=== Begin Enclosure ===
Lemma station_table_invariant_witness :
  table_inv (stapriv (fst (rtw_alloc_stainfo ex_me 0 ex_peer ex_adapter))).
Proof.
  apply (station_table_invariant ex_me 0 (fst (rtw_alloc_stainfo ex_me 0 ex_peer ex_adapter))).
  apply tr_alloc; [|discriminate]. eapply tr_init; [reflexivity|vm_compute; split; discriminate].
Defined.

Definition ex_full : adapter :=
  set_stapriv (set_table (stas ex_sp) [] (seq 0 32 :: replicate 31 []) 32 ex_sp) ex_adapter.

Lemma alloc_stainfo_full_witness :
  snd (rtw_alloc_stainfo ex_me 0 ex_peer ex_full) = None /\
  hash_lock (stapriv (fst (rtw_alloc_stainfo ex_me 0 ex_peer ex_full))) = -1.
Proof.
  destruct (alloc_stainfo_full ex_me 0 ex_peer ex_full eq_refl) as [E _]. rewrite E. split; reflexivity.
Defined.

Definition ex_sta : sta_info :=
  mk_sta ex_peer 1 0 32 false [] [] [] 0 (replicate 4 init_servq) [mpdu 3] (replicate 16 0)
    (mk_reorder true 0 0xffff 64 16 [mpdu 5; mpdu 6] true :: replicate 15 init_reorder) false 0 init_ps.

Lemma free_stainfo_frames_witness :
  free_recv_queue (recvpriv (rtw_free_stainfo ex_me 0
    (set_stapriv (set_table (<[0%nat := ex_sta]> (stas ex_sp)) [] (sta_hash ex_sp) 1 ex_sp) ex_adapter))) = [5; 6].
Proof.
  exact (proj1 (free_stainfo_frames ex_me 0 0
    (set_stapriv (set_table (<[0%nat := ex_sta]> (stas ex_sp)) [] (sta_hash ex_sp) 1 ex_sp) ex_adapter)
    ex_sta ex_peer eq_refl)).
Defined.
=== End Enclosure ===
=== Begin Enclosure ===
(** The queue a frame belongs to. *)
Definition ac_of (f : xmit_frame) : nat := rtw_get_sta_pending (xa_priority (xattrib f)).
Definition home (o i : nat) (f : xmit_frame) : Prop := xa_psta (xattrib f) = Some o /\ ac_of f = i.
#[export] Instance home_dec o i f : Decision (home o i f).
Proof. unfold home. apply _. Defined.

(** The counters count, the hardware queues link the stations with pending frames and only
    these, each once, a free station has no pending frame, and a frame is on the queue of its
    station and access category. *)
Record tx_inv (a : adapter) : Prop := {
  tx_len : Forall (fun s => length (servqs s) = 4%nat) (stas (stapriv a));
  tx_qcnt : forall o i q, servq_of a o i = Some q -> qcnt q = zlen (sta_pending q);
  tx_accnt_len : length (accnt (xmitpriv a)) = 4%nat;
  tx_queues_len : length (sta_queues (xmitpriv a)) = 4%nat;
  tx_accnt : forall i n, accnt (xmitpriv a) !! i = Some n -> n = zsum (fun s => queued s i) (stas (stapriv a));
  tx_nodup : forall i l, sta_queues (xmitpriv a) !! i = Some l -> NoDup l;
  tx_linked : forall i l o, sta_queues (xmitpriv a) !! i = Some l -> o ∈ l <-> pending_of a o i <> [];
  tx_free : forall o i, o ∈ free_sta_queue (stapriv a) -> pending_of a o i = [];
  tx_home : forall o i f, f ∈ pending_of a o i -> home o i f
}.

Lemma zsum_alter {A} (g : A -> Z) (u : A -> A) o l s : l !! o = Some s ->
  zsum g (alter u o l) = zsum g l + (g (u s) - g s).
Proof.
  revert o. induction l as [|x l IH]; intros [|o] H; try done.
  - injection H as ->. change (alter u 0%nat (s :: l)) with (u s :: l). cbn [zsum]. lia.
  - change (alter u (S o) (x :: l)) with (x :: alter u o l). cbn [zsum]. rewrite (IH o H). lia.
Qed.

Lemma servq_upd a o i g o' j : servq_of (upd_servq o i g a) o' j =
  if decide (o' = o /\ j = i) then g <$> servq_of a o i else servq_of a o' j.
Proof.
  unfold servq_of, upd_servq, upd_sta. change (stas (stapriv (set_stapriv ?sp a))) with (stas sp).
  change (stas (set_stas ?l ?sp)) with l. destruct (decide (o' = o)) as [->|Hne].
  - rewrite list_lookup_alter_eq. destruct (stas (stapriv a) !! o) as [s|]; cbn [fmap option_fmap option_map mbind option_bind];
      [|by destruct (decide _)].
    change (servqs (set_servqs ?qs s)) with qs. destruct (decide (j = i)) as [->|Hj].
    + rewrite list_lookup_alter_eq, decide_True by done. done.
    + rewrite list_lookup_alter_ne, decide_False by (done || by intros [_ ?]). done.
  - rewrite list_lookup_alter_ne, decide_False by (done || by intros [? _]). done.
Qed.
=== End Enclosure ===
=== Begin Enclosure ===
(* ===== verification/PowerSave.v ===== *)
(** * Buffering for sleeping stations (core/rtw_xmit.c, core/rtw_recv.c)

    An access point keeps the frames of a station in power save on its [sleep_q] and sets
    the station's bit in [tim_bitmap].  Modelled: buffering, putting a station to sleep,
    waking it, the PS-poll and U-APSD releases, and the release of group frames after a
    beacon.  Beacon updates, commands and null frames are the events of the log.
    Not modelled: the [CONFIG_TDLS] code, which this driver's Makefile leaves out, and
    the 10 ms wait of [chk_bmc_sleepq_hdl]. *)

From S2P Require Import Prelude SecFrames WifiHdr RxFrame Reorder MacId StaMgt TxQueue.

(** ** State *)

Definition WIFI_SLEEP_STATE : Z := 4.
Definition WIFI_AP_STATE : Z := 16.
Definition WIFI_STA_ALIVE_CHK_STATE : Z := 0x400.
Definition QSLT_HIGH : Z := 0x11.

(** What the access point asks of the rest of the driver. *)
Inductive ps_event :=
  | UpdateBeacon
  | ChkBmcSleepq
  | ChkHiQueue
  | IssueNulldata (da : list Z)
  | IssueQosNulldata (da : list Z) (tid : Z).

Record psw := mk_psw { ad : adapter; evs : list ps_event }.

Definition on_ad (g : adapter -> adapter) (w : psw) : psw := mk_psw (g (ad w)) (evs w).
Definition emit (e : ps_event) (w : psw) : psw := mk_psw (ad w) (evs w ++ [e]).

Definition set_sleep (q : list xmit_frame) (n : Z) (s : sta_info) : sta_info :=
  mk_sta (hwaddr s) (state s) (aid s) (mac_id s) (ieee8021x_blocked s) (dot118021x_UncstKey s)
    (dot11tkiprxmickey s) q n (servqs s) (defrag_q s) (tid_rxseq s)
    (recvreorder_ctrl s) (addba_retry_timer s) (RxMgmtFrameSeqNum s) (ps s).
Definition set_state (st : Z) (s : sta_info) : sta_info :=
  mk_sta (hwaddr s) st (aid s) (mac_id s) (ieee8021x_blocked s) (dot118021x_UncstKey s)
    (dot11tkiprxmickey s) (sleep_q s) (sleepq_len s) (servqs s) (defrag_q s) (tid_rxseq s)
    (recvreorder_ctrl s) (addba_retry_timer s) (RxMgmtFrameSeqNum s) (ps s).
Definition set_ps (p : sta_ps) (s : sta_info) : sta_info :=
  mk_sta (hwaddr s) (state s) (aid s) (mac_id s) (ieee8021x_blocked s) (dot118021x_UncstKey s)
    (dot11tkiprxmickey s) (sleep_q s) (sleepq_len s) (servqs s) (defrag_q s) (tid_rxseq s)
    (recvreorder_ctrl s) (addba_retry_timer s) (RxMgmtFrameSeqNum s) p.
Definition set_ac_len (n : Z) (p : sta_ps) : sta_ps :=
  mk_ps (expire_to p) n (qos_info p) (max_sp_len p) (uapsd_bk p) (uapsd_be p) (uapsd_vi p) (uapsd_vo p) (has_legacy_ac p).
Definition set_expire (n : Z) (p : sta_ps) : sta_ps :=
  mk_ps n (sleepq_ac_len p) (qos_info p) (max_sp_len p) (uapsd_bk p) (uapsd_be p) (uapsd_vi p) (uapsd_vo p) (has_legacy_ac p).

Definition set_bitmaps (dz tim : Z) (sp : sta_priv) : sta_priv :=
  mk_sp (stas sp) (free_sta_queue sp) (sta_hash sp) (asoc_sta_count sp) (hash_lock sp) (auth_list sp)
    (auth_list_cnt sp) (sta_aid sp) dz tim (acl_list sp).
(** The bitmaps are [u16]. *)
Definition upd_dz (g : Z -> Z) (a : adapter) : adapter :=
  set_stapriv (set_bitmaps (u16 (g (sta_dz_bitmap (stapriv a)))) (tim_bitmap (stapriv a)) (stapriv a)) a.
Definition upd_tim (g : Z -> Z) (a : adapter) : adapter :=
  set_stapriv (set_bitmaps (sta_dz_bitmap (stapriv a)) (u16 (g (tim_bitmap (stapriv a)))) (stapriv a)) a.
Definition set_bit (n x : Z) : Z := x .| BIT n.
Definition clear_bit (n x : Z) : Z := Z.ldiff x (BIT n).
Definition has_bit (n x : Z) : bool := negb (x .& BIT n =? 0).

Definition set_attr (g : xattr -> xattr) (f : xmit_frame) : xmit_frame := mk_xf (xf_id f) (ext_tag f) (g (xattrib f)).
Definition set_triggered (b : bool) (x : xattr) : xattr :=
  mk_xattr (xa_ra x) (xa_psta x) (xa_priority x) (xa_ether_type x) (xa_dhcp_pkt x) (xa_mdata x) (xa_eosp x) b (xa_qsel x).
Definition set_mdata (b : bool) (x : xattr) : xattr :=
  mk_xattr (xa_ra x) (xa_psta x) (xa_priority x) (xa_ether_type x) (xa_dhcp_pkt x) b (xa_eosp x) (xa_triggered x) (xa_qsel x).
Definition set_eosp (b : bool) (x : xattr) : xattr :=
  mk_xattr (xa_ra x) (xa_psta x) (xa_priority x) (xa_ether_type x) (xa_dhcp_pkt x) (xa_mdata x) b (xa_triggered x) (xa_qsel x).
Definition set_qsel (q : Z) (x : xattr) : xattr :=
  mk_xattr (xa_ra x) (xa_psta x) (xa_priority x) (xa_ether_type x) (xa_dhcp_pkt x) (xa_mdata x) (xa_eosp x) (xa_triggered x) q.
=== End Enclosure ===
» Exercise instructions
Could you return exactly the stretch of the data above that starts at the line with "b (xa_qsel x)." and ends at the line with "(xa_triggered x) q.", both lines included?

» Answer section
  mk_xattr (xa_ra x) (xa_psta x) (xa_priority x) (xa_ether_type x) (xa_dhcp_pkt x) (xa_mdata x) (xa_eosp x) b (xa_qsel x).
Definition set_mdata (b : bool) (x : xattr) : xattr :=
  mk_xattr (xa_ra x) (xa_psta x) (xa_priority x) (xa_ether_type x) (xa_dhcp_pkt x) b (xa_eosp x) (xa_triggered x) (xa_qsel x).
Definition set_eosp (b : bool) (x : xattr) : xattr :=
  mk_xattr (xa_ra x) (xa_psta x) (xa_priority x) (xa_ether_type x) (xa_dhcp_pkt x) (xa_mdata x) b (xa_triggered x) (xa_qsel x).
Definition set_qsel (q : Z) (x : xattr) : xattr :=
  mk_xattr (xa_ra x) (xa_psta x) (xa_priority x) (xa_ether_type x) (xa_dhcp_pkt x) (xa_mdata x) (xa_eosp x) (xa_triggered x) q.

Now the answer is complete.